Why Second-Person Point of View is Important
It’s not as common as the first-person point of view or third-person point of view. However, second-person point of view can create intimacy and a connection between the author of a book and the reader. The Third-person has almost no connection to the reader. You are simply being told a story.
The first-person point of view gets a little closer as far as intimacy between the writer and the reader, but it doesn’t quite reach the level that the second person can. First-person is, “I’m telling the tale of something that happened to me, and everyone should listen to it.” You aren’t the only one invited in. It doesn’t feel exclusive.
The second-person point of view creates that bond. In this point of view, the narrator is saying, “I’m going to share this tale with you. Come closer, and I’ll share this information with you. Let’s do this together.”

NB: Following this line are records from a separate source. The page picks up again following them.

(** *** One pending message for a device *)

(** After a first heartbeat, a second one whose deletion of the old message
    is rejected, or one that comes when the record has expired and the old
    message is still in the queue: two messages for dev-1 are in the queue. *)
Lemma two_pending_messages :
  ~ scheduling_keeps_one_pending "dev-1" Online Timeout 5
      (with_faults (fault_on QueueDelete [true]) heartbeat_sent) /\
  ~ scheduling_keeps_one_pending "dev-1" Online Timeout 5 (elapse 11000 heartbeat_sent).
Proof.
  split; intros H.
  - assert (H1 : at_most_one_pending "dev-1"
                   (with_faults (fault_on QueueDelete [true]) heartbeat_sent))
      by (vm_compute; lia).
    apply H in H1. vm_compute in H1. lia.
  - assert (H1 : at_most_one_pending "dev-1" (elapse 11000 heartbeat_sent))
      by (vm_compute; lia).
    apply H in H1. vm_compute in H1. lia.
Qed.

Lemma filter_none {A} (f : A -> bool) (l : list A) :
  (forall x, x ∈ List.filter f l -> False) -> List.filter f l = [].
Proof.
  destruct (List.filter f l) as [|x l']; [done|].
  intros H. destruct (H x). apply list_elem_of_here.
Qed.

Lemma pending_elem (uuid : string) (q : list qmsg) (m : qmsg) :
  m ∈ pending uuid q <-> m ∈ q /\ is_pending uuid m = true.
Proof. unfold pending. by rewrite !list_elem_of_In, List.filter_In. Qed.

Lemma schedule_events_sends
  (uuid : string) (currentState nextState : DeviceOnlineStates) (delay : Z) (w : World) :
  (sends (schedule_events uuid currentState nextState delay w) <= 1)%nat.
Proof.
  unfold schedule_events, deletion_events.
  destruct (fails RedisGet w); [cbn; lia|].
  destruct (live_value (record_key uuid) w) as [[id cur|]|];
    try destruct (truthy id); destruct (fails QueueSend w); cbn; lia.
Qed.

(** C4 (amended). A scheduling first reads the record of the device; when
    the record names a message it calls its deletion, and whether that
    deletion is fulfilled or rejected the send follows; at most one message
    is sent.  When the read, the deletion and the send are fulfilled, the
    record parses and every message for the device in the queue is the one
    its live record names, the queue holds exactly one message for the device
    afterwards, the new one; and when the write of the record is fulfilled
    too, with a delay above -5 seconds, the new record names that message. *)
Theorem schedule_supersedes
  (uuid : string) (currentState nextState : DeviceOnlineStates) (delay : Z) (w : World) :
  let p := scheduleChangeOfStateForDevice uuid currentState nextState delay in
  let new := QMsg (message_id (w_sent w)) (MessageJson uuid (state_value nextState))
               (w_now w + delay * 1000) in
  (exists ok rest, events p w = EvGet (record_key uuid) ok :: rest) /\
  (forall id cur,
     fails RedisGet w = false ->
     live_value (record_key uuid) w = Some (RecordJson id cur) -> id <> "" ->
     exists deleted sent rest,
       events p w =
         EvGet (record_key uuid) true :: EvDelete id deleted ::
         EvSend (MessageJson uuid (state_value nextState)) delay sent :: rest /\
       forall e, e ∈ rest -> event_op e = Some RedisSet) /\
  (sends (events p w) <= 1)%nat /\
  (named_by_record uuid w ->
   fails RedisGet w = false -> fails QueueDelete w = false -> fails QueueSend w = false ->
   live_value (record_key uuid) w <> Some RecordInvalid ->
   pending uuid (w_queue (after p w)) = [new] /\
   (fails RedisSet w = false -> -5 < delay -> named_by_record uuid (after p w))).
Proof.
  intros p new. subst p.
  rewrite scheduleChangeOfStateForDevice_events.
  split; [|split; [|split]].
  - unfold schedule_events. destruct (fails RedisGet w); eauto.
  - intros id cur Hget Hrec Hid. unfold schedule_events, deletion_events.
    rewrite Hget, Hrec.
    assert (Ht : truthy id = true).
    { destruct (truthy id) eqn:E; [done|]. by apply truthy_false in E. }
    rewrite Ht. cbn [app].
    destruct (fails QueueSend w); do 3 eexists; (split; [reflexivity|]);
      intros e H; elem_cases H; by subst e.
  - apply schedule_events_sends.
  - intros Hnamed Hget Hdel Hsend Hrec.
    assert (Hq : pending uuid (w_queue
                   (after (scheduleChangeOfStateForDevice uuid currentState nextState delay) w))
                 = [new]).
    { rewrite scheduleChangeOfStateForDevice_queue. unfold schedule_queue.
      rewrite Hget, Hdel, Hsend. cbn [negb].
      assert (Hold :
                pending uuid
                  match live_value (record_key uuid) w with
                  | Some (RecordJson id _) =>
                      if truthy id && true then without id (w_queue w) else w_queue w
                  | _ => w_queue w
                  end = []).
      { apply filter_none. intros m Hm. apply pending_elem in Hm as (Hm & Hp).
        destruct (live_value (record_key uuid) w) as [[id cur|]|] eqn:Hlive; [|done|].
        - rewrite andb_true_r in Hm. destruct (truthy id) eqn:Ht.
          + apply without_spec in Hm as (Hm & Hne).
            destruct (Hnamed m) as (_ & c & Heq); [by apply pending_elem|].
            rewrite Hlive in Heq. congruence.
          + apply truthy_false in Ht as ->.
            destruct (Hnamed m) as (Hne & c & Heq); [by apply pending_elem|].
            rewrite Hlive in Heq. congruence.
        - destruct (Hnamed m) as (_ & c & Heq); [by apply pending_elem|].
          by rewrite Hlive in Heq. }
      destruct (live_value (record_key uuid) w) as [[id cur|]|]; [|done|];
        unfold pending in *; rewrite List.filter_app, Hold; cbn;
        unfold is_pending; cbn; by rewrite String.eqb_refl. }
    split; [exact Hq|].
    intros Hset Hdelay m Hm. rewrite Hq in Hm. apply list_elem_of_singleton in Hm as ->.
    split; [done|]. exists (state_value currentState).
    unfold live_value.
    rewrite scheduleChangeOfStateForDevice_store. unfold schedule_outcome.
    rewrite Hget, Hsend, Hset.
    destruct (scheduleChangeOfStateForDevice_frame uuid currentState nextState delay w)
      as (-> & _).
    assert (Hlive : (w_now w <? w_now w + (delay + 5) * 1000) = true)
      by (apply Z.ltb_lt; lia).
    destruct (live_value (record_key uuid) w) as [[id cur|]|]; [|done|];
      rewrite lookup_insert_eq; cbn; by rewrite Hlive.
Qed.

Lemma schedule_supersedes_witness :
  named_by_record "dev-1" heartbeat_sent /\
  pending "dev-1"
    (w_queue (after (scheduleChangeOfStateForDevice "dev-1" Online Timeout 5) heartbeat_sent))
  = [QMsg "m1" (MessageJson "dev-1" (-1)) 5000].
Proof.
  assert (H : named_by_record "dev-1" heartbeat_sent).
  { intros m Hm. vm_compute in Hm. elem_cases Hm. subst m. split; [done|].
    by exists 1. }
  split; [exact H|].
  destruct (schedule_supersedes "dev-1" Online Timeout 5 heartbeat_sent) as (_ & _ & _ & Hs).
  apply Hs; [exact H | reflexivity.. | vm_compute; congruence].
Defined.

(** *** getPollIntervalForDevice *)




(** *** What the manager never does *)

Ltac adds_close := cbn; first [done | by eauto 8].

Ltac adds_walk :=
  lazymatch goal with
  | |- adds _ (and_then _ _) => apply adds_and_then; [|intros ?]
  | |- adds _ (catch _ _) => apply adds_catch; [|intros ?]
  | |- adds _ (detached _) => apply adds_detached; [|intros ?; adds_close]
  | |- adds _ (resolve _) => apply adds_resolve
  | |- adds _ (reject _) => apply adds_reject
  | |- adds _ (noop _) => apply adds_resolve
  | |- adds _ (captureException _ _) => apply adds_captureException; adds_close
  | |- adds _ (Bluebird_delay _) => apply adds_delay; adds_close
  | |- adds _ (external _ _ _) =>
      apply adds_external; [intros ?; adds_close | intros ?; try reflexivity]
  | |- adds _ (if ?b then _ else _) => destruct b
  | |- adds _ (match ?x with _ => _ end) => destruct x
  end.

Lemma adds_heartbeat (uuid : string) (timeoutSeconds : Z) :
  adds (heartbeat_event uuid timeoutSeconds) (captureEventFor uuid timeoutSeconds).
Proof.
  unfold captureEventFor, deviceOnline, updateDeviceModel, scheduleChangeOfStateForDevice,
    redis_getAsync, redis_setAsync, rsmq_sendMessageAsync, rsmq_deleteMessageAsync,
    resinApi_patch, parse_record.
  repeat adds_walk.
  all: cbn; by destruct (patch_filtered _ _ _).
Qed.

Lemma adds_consume_round (grace : Z) : adds (consumer_event grace) (consume_round grace).
Proof.
  unfold consume_round, handle, dispatch, updateDeviceModel, scheduleChangeOfStateForDevice,
    redis_getAsync, redis_setAsync, rsmq_sendMessageAsync, rsmq_deleteMessageAsync,
    rsmq_receiveMessageAsync, resinApi_patch, parse_record, parse_message.
  repeat adds_walk.
  all: cbn; try by destruct (patch_filtered _ _ _).
  all: by destruct (earliest _ _).
Qed.

Lemma adds_consume (grace : Z) (n : nat) : adds (consumer_event grace) (consume grace n).
Proof.
  induction n as [|n IH]; cbn [consume]; [apply adds_resolve|].
  apply adds_and_then; [apply adds_consume_round | intros _; exact IH].
Qed.

(** X3. The states the manager writes: a heartbeat writes nothing but Online,
    and to its own device only; the consumer, for as many rounds as it runs,
    writes nothing but Timeout and Offline.  Nothing writes Unknown. *)
Theorem manager_writes :
  (forall uuid timeoutSeconds w u s rows,
     EvPatch u s rows ∈ events (captureEventFor uuid timeoutSeconds) w ->
     u = uuid /\ s = state_value Online) /\
  (forall grace n w u s rows,
     EvPatch u s rows ∈ events (consume grace n) w ->
     s = state_value Timeout \/ s = state_value Offline).
Proof.
  split.
  - intros uuid t w u s rows H.
    destruct (adds_events _ _ w (adds_heartbeat uuid t)) as (_ & F).
    rewrite Forall_forall in F. exact (F _ H).
  - intros grace n w u s rows H.
    destruct (adds_events _ _ w (adds_consume grace n)) as (_ & F).
    rewrite Forall_forall in F. exact (F _ H).
Qed.

Lemma manager_writes_witness :
  EvPatch "dev-1" (-1) (Some 1%nat) ∈ events (consume 2 1) timeout_due /\
  (-1 = state_value Timeout \/ -1 = state_value Offline).
Proof.
  assert (H : EvPatch "dev-1" (-1) (Some 1%nat) ∈ events (consume 2 1) timeout_due)
    by (vm_compute; elem_solve).
  split; [exact H|].
  destruct manager_writes as (_ & Hc). exact (Hc _ _ _ _ _ _ H).
Defined.

(** X4. The messages the manager sends are messages its consumer has a case
    for: a heartbeat sends nothing but a Timeout message for its device,
    delayed by [timeoutSeconds], and the consumer nothing but Offline
    messages, delayed by the grace delay.  Every record is written with an
    expiry 5 seconds above the delay of the message. *)
Theorem manager_sends :
  (forall uuid timeoutSeconds w e,
     e ∈ events (captureEventFor uuid timeoutSeconds) w ->
     match e with
     | EvSend m d _ =>
         m = MessageJson uuid (state_value Timeout) /\ d = timeoutSeconds /\ expected m
     | EvSet key _ ttl _ => key = record_key uuid /\ ttl = timeoutSeconds + 5
     | _ => True
     end) /\
  (forall grace n w e,
     e ∈ events (consume grace n) w ->
     match e with
     | EvSend m d _ =>
         (exists u, m = MessageJson u (state_value Offline)) /\ d = grace /\ expected m
     | EvSet _ _ ttl _ => ttl = grace + 5
     | _ => True
     end).
Proof.
  split.
  - intros uuid t w e H.
    destruct (adds_events _ _ w (adds_heartbeat uuid t)) as (_ & F).
    rewrite Forall_forall in F. specialize (F _ H).
    destruct e; try done; cbn in F.
    + by destruct F as (? & ? & _).
    + destruct F as (-> & ->). repeat split. exists uuid, Timeout. eauto.
  - intros grace n w e H.
    destruct (adds_events _ _ w (adds_consume grace n)) as (_ & F).
    rewrite Forall_forall in F. specialize (F _ H).
    destruct e; try done; cbn in F.
    + by destruct F as (? & _).
    + destruct F as ((u & ->) & ->). repeat split; [by exists u|]. exists u, Offline. eauto.
Qed.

Second-Person in Real Life
This intimacy applies to real life, as well, which is why so many people find comfort in a book written in second-person. It’s interesting when you overhear someone talking about an experience they had (first person), or when you are in a large group with a professional speaker, and they address the whole group to talk about the experience had by others (third person).
However, it feels much more personal and intimate when someone who has had an experience sits you down, sits across from you, looks you in the eye, and tells you about it one on one. It makes us feel special to be in that position.
It makes us care about the content of the experience we are being told about. We aren’t part of a group. We aren’t just overhearing the telling of something. We feel chosen. We feel seen. We feel included and special. This is the allure and the power that second-person point of view can give us.